Items from a dataset
BEGIN

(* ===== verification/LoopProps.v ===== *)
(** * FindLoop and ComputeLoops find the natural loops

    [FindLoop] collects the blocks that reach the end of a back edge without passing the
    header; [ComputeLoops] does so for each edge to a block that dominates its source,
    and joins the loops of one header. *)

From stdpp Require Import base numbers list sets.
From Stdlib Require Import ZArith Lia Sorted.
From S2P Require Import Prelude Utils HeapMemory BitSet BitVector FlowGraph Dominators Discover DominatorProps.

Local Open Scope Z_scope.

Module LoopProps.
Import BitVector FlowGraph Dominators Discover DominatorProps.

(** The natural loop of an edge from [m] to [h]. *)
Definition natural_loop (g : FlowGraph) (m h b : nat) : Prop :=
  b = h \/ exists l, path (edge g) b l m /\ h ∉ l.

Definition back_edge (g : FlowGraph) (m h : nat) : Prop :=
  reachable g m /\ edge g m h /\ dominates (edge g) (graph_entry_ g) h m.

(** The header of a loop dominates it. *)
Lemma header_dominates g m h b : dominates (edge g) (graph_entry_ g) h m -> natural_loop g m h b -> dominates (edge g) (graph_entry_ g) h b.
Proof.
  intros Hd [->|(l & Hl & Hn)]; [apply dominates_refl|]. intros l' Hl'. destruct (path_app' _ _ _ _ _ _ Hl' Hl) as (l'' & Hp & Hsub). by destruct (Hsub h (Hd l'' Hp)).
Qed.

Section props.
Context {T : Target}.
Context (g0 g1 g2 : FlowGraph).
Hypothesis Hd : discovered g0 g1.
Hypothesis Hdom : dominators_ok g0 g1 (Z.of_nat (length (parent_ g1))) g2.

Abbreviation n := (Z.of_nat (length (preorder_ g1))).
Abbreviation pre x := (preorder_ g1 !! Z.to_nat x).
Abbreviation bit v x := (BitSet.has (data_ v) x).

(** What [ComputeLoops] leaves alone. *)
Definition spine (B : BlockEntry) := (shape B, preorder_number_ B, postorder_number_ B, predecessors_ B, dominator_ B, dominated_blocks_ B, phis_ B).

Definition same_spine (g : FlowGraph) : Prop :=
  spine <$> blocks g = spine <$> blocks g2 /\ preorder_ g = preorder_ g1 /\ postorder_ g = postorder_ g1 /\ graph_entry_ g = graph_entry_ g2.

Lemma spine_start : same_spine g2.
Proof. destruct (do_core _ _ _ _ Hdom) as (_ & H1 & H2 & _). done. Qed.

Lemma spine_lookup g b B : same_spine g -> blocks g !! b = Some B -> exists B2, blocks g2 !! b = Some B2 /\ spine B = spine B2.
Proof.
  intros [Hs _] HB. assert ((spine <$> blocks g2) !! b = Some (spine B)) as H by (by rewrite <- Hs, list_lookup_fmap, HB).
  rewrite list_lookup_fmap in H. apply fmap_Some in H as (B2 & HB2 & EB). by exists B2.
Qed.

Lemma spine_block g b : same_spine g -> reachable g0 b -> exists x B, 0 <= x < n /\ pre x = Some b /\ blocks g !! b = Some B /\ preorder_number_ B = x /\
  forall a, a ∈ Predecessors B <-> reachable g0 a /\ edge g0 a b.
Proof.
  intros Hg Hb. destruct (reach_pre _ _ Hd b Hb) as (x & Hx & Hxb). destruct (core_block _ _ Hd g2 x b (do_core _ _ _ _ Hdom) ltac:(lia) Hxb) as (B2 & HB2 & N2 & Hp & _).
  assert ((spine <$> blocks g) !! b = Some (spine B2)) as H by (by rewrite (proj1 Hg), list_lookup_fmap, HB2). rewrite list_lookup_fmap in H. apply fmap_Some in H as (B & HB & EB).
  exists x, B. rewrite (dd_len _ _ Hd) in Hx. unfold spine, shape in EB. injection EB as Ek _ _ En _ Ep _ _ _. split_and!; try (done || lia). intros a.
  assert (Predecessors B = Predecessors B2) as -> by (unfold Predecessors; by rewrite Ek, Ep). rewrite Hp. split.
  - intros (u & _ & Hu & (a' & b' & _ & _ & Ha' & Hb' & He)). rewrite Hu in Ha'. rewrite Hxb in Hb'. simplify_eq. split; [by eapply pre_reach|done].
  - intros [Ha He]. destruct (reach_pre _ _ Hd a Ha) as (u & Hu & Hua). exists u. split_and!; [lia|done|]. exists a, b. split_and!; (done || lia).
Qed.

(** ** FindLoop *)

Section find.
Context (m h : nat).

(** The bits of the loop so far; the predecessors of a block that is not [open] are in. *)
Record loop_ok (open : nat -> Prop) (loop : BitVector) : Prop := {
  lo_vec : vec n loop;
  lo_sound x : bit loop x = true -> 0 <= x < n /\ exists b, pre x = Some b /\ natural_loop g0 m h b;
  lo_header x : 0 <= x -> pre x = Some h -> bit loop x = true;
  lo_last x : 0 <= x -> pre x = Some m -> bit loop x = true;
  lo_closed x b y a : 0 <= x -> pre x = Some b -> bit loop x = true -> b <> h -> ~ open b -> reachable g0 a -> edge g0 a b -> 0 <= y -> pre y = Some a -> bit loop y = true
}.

END
BEGIN

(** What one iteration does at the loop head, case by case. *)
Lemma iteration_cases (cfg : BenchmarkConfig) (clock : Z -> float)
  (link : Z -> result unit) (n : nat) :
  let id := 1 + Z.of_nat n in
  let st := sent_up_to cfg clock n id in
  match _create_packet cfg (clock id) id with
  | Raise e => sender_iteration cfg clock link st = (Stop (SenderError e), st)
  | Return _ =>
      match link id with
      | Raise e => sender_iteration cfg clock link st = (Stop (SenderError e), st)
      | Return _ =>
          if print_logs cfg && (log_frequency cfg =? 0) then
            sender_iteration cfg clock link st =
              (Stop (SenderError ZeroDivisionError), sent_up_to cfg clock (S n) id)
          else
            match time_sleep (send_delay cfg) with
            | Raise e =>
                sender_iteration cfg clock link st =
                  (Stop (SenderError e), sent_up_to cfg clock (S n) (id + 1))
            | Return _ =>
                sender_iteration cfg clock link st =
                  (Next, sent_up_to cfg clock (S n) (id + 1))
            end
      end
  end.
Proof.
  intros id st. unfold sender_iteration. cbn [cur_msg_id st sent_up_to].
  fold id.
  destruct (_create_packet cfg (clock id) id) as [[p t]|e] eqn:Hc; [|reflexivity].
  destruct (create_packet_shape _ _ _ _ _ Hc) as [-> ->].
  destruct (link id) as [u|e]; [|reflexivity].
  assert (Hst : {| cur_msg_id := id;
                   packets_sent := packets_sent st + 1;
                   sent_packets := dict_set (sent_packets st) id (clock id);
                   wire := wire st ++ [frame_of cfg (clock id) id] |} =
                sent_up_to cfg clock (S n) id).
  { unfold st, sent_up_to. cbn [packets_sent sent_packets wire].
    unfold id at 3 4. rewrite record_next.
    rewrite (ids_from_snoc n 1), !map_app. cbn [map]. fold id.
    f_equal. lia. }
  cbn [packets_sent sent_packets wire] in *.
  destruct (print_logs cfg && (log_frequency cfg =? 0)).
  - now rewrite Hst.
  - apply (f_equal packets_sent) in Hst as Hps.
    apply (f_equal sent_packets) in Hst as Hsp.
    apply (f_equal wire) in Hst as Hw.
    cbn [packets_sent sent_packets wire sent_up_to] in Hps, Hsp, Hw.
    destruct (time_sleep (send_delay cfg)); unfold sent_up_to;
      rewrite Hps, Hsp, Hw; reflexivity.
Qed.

END
BEGIN

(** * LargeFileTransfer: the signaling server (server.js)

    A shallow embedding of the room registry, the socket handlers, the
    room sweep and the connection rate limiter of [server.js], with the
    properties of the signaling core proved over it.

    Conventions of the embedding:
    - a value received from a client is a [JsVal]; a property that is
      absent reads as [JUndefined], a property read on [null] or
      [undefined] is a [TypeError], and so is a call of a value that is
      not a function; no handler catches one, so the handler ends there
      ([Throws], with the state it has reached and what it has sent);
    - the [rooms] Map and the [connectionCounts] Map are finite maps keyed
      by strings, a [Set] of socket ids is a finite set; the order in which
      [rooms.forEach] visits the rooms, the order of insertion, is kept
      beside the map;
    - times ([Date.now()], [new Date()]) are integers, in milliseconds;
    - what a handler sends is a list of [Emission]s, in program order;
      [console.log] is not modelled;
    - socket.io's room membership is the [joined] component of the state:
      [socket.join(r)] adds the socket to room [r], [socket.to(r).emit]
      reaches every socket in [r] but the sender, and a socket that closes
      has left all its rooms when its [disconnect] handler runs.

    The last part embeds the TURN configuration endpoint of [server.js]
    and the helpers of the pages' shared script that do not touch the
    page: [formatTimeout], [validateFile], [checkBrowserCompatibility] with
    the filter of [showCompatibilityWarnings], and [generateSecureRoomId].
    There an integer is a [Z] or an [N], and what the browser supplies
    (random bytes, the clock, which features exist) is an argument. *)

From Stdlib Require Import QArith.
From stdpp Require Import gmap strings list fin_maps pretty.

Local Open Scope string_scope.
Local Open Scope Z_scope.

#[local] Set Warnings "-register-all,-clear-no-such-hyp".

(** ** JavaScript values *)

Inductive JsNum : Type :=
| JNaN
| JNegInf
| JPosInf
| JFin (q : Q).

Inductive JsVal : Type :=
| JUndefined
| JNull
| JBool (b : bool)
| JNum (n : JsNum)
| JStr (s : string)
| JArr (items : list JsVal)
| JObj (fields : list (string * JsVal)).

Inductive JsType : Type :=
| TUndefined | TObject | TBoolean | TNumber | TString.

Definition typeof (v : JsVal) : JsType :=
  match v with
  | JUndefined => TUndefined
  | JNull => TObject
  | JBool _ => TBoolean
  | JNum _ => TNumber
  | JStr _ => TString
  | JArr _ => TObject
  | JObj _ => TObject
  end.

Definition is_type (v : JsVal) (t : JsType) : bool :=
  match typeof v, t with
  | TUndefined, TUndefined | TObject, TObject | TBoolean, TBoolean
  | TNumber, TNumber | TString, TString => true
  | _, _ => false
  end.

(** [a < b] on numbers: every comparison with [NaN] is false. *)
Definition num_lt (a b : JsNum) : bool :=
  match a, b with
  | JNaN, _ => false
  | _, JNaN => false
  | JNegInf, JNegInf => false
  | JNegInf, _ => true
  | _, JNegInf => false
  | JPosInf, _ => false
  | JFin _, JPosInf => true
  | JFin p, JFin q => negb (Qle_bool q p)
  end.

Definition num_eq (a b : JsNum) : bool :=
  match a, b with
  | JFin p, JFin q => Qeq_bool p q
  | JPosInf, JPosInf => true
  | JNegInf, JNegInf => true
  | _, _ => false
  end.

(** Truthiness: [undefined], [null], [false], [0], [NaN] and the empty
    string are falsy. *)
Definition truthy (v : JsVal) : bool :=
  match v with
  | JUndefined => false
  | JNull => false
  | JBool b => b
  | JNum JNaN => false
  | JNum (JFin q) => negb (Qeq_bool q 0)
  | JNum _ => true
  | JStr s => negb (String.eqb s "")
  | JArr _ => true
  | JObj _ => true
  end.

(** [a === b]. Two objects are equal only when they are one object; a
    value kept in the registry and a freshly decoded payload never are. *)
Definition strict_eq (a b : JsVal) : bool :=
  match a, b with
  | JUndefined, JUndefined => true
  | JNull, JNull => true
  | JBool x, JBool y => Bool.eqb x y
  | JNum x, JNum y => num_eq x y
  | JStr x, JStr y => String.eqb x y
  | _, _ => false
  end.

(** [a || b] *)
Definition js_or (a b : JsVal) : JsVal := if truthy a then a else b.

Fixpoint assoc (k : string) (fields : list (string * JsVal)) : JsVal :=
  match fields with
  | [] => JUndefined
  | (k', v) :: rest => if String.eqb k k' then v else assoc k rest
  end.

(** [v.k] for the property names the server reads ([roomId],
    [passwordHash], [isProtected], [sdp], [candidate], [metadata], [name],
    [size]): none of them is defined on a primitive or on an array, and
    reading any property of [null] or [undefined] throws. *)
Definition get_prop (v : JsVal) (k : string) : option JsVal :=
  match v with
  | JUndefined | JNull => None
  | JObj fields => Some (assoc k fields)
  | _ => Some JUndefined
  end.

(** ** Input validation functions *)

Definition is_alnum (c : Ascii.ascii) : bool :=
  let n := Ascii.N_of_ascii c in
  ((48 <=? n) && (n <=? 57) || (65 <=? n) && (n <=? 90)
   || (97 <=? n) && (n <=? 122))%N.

END

## Task to complete
Looking at the entries, work out how many lines hold the word "Ascii". Give the number and nothing else.

## Solution for this exercise
2